Dataset records:

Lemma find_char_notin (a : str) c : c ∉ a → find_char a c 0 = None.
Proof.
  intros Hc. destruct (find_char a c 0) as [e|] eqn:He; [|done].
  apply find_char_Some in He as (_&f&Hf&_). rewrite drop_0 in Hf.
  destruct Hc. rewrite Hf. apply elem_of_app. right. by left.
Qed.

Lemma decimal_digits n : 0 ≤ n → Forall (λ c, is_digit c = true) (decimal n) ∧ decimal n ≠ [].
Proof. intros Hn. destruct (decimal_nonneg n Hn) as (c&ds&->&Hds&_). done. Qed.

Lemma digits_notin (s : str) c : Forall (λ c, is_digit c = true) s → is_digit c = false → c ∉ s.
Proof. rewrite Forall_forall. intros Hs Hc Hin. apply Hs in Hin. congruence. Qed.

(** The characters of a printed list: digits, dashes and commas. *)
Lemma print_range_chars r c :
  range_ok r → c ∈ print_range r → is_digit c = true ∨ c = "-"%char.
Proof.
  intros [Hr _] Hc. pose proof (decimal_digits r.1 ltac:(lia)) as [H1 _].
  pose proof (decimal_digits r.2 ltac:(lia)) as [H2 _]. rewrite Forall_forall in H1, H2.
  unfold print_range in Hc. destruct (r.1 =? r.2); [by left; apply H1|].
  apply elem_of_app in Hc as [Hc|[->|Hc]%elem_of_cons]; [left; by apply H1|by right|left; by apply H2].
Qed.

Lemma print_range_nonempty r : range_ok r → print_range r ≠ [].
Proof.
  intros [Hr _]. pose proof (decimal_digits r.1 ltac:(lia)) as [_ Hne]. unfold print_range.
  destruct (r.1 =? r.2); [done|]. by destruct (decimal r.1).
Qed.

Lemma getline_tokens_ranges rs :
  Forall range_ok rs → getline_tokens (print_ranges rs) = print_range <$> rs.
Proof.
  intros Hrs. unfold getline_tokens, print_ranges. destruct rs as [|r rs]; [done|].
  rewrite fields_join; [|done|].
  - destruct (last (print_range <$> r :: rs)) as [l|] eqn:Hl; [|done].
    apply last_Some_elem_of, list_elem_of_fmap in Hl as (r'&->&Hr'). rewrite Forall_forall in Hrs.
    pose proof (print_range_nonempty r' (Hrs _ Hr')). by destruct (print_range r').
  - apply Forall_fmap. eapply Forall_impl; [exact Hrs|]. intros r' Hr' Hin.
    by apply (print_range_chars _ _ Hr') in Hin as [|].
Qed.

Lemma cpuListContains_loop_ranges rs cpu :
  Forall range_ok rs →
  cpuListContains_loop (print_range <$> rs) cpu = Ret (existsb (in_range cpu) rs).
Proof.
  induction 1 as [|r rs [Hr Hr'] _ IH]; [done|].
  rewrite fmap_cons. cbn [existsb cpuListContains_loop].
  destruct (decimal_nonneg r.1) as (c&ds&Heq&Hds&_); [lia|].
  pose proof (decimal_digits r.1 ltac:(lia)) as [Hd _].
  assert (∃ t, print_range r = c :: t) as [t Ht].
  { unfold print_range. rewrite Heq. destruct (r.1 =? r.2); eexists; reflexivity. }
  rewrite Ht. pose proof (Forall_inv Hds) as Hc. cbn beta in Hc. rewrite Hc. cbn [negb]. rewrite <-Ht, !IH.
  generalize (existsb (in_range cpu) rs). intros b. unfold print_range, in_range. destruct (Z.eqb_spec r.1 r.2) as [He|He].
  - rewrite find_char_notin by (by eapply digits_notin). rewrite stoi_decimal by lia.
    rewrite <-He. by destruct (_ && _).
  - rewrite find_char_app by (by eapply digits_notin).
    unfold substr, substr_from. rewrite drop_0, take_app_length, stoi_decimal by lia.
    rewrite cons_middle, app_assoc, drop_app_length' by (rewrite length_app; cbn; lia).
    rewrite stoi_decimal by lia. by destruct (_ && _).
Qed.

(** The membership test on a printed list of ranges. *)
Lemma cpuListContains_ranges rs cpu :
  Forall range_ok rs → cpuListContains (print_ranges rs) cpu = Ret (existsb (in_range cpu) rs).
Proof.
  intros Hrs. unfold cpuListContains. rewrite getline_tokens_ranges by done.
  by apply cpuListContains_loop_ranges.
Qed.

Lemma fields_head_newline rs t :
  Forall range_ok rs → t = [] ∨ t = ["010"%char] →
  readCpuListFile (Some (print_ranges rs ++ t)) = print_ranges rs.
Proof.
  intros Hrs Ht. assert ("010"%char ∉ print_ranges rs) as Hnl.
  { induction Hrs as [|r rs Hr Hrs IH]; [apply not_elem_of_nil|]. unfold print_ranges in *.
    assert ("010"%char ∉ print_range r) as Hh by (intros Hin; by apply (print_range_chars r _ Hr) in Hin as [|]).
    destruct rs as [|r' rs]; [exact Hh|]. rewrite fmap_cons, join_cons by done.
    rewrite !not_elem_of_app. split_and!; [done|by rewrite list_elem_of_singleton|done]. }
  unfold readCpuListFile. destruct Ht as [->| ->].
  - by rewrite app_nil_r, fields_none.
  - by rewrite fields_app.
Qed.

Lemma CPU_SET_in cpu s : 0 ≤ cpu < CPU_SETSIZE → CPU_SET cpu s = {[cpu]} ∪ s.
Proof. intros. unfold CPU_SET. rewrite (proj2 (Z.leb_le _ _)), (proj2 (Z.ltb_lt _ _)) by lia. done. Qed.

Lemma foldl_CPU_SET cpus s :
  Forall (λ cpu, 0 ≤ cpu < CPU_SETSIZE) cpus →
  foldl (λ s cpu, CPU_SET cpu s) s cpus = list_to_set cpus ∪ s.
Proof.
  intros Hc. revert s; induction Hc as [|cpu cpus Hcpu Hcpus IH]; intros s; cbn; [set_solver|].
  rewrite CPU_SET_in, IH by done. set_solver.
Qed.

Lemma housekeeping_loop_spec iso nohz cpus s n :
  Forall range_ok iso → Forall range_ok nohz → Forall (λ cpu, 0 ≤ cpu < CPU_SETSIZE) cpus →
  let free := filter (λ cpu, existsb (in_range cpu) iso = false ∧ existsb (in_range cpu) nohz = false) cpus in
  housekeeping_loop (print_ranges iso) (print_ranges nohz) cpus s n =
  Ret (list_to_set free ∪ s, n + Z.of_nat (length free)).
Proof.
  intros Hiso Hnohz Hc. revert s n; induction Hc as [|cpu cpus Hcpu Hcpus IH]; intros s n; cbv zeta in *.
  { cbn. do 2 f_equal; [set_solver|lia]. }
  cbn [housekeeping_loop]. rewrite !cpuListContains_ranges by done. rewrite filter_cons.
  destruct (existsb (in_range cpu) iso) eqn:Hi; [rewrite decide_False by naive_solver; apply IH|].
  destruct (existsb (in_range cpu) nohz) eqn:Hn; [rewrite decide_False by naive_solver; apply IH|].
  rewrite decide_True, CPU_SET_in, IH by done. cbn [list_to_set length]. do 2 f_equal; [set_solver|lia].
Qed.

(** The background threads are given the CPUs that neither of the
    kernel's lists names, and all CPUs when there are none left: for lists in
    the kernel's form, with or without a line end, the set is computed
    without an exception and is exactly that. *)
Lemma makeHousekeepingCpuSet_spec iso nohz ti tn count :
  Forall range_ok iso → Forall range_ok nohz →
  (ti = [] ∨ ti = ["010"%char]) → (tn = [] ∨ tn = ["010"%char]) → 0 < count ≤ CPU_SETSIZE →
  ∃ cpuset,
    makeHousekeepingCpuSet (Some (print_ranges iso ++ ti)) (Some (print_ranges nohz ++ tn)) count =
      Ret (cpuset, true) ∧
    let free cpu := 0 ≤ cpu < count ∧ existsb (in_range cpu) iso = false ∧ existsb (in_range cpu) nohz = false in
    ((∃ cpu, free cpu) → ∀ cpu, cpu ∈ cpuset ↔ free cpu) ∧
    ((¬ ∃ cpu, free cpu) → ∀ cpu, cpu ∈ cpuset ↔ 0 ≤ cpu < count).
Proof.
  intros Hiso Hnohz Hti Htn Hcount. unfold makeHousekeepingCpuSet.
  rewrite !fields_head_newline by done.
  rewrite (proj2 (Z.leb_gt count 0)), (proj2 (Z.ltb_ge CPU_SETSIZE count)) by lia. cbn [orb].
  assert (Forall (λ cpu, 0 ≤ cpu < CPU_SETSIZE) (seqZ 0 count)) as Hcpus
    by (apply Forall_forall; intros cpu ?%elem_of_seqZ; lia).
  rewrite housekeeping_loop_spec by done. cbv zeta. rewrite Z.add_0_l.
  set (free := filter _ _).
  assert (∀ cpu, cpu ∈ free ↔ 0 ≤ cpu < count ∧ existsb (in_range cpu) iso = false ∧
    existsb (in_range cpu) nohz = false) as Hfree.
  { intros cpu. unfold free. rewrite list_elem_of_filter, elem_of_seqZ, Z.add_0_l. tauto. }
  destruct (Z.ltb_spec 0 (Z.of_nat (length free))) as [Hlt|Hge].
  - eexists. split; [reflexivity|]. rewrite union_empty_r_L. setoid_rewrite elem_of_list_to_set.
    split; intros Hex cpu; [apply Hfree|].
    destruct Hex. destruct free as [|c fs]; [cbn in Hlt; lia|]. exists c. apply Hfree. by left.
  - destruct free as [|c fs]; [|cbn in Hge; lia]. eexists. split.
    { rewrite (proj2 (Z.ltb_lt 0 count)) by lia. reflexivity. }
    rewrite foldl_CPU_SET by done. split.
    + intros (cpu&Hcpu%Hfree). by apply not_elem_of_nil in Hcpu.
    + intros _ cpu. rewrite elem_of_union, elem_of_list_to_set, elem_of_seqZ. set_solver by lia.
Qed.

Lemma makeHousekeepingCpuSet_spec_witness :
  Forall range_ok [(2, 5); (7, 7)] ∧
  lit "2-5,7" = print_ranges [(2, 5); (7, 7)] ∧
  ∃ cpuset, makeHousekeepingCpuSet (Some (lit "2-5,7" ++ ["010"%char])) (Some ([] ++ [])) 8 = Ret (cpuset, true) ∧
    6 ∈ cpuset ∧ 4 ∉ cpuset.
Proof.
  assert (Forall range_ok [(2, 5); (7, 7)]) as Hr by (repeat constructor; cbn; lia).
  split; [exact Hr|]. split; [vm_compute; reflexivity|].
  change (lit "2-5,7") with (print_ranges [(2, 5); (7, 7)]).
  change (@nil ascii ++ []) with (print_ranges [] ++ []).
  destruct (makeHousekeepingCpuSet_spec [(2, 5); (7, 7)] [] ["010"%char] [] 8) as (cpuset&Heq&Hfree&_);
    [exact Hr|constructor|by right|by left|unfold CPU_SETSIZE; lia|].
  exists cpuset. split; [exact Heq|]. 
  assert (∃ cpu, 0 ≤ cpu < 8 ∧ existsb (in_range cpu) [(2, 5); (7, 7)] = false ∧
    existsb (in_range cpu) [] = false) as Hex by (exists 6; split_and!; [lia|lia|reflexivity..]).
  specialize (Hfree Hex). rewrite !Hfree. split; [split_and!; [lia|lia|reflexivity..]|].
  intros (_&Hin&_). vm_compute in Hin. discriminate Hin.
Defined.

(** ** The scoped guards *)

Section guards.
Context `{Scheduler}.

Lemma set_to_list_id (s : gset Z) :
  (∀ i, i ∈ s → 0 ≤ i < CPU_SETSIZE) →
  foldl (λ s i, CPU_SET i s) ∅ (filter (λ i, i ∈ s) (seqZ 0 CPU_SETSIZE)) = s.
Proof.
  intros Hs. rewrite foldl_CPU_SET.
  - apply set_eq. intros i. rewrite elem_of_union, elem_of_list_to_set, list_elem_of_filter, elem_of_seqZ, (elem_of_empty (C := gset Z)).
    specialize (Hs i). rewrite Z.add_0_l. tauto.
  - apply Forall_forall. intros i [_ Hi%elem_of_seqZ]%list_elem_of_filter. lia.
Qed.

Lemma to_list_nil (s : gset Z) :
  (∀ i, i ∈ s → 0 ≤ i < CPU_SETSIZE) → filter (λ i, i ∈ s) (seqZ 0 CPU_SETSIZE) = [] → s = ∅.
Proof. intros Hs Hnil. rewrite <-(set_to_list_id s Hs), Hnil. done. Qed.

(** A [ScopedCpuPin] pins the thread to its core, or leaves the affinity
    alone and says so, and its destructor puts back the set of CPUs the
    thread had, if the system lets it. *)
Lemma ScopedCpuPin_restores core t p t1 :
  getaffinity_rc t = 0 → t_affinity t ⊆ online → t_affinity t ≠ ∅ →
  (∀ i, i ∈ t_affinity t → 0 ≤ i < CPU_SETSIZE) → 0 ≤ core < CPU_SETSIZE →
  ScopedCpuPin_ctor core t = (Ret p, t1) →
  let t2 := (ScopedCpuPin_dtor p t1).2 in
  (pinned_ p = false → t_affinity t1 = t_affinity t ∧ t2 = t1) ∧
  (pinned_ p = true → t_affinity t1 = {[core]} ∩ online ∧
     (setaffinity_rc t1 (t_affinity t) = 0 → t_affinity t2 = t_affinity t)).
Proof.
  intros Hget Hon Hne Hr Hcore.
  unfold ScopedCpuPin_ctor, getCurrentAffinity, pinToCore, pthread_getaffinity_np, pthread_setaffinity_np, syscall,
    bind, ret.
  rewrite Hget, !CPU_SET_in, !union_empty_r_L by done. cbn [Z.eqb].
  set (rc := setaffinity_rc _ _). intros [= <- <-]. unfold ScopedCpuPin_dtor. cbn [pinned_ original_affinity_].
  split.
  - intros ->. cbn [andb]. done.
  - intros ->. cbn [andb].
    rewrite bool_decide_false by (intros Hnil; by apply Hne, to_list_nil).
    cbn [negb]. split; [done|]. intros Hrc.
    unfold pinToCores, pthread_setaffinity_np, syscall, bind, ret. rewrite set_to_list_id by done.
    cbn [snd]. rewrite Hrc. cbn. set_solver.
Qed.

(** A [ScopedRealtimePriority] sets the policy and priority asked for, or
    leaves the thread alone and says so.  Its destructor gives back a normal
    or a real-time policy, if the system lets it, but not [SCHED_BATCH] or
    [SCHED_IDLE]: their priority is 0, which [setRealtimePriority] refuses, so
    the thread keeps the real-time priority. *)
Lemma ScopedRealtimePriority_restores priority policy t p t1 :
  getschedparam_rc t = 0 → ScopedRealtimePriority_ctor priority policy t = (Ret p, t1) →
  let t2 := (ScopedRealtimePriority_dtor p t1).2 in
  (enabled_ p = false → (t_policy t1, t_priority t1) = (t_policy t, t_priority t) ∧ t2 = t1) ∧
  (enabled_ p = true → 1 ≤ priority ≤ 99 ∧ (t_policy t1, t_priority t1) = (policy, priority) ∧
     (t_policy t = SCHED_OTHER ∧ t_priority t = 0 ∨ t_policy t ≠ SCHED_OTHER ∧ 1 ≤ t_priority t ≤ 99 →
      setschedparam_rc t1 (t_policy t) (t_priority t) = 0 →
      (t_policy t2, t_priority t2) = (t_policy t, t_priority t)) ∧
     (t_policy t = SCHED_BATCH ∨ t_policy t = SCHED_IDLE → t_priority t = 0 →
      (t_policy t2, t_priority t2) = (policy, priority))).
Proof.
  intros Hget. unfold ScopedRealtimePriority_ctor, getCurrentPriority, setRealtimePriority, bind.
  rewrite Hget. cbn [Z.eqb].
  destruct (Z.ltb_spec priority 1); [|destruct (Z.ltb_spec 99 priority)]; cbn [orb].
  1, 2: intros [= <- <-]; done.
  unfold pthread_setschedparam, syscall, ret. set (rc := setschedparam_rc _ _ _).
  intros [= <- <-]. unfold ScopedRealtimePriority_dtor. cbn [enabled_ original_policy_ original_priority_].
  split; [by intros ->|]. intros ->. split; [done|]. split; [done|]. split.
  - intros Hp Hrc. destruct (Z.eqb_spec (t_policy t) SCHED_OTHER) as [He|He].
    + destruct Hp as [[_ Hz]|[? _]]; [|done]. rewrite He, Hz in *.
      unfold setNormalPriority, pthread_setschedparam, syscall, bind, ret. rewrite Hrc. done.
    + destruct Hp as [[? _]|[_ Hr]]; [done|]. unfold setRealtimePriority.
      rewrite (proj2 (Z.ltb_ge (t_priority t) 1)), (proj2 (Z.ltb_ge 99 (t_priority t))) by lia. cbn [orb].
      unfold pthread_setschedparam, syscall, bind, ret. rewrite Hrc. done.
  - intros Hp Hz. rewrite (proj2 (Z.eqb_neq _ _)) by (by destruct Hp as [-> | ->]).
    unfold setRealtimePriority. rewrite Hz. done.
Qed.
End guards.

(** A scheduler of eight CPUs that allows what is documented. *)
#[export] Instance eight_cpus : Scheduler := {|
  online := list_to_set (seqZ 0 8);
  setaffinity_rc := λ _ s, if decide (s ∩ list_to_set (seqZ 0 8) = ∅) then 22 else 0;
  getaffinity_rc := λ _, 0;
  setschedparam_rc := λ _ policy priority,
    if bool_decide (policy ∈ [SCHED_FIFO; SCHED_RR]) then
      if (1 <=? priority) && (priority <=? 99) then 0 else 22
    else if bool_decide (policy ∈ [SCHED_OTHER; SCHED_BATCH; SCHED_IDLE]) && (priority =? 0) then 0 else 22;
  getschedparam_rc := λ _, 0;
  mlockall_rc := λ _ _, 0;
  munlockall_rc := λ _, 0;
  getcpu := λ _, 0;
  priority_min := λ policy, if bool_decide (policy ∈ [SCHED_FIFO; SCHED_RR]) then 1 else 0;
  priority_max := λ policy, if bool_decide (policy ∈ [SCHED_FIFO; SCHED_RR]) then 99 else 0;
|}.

Your objective: Which of the lines above include the string "Hcpus"? Pick them out and copy them.

Result:
  intros Hc. revert s; induction Hc as [|cpu cpus Hcpu Hcpus IH]; intros s; cbn; [set_solver|].
  intros Hiso Hnohz Hc. revert s n; induction Hc as [|cpu cpus Hcpu Hcpus IH]; intros s n; cbv zeta in *.
  assert (Forall (λ cpu, 0 ≤ cpu < CPU_SETSIZE) (seqZ 0 count)) as Hcpus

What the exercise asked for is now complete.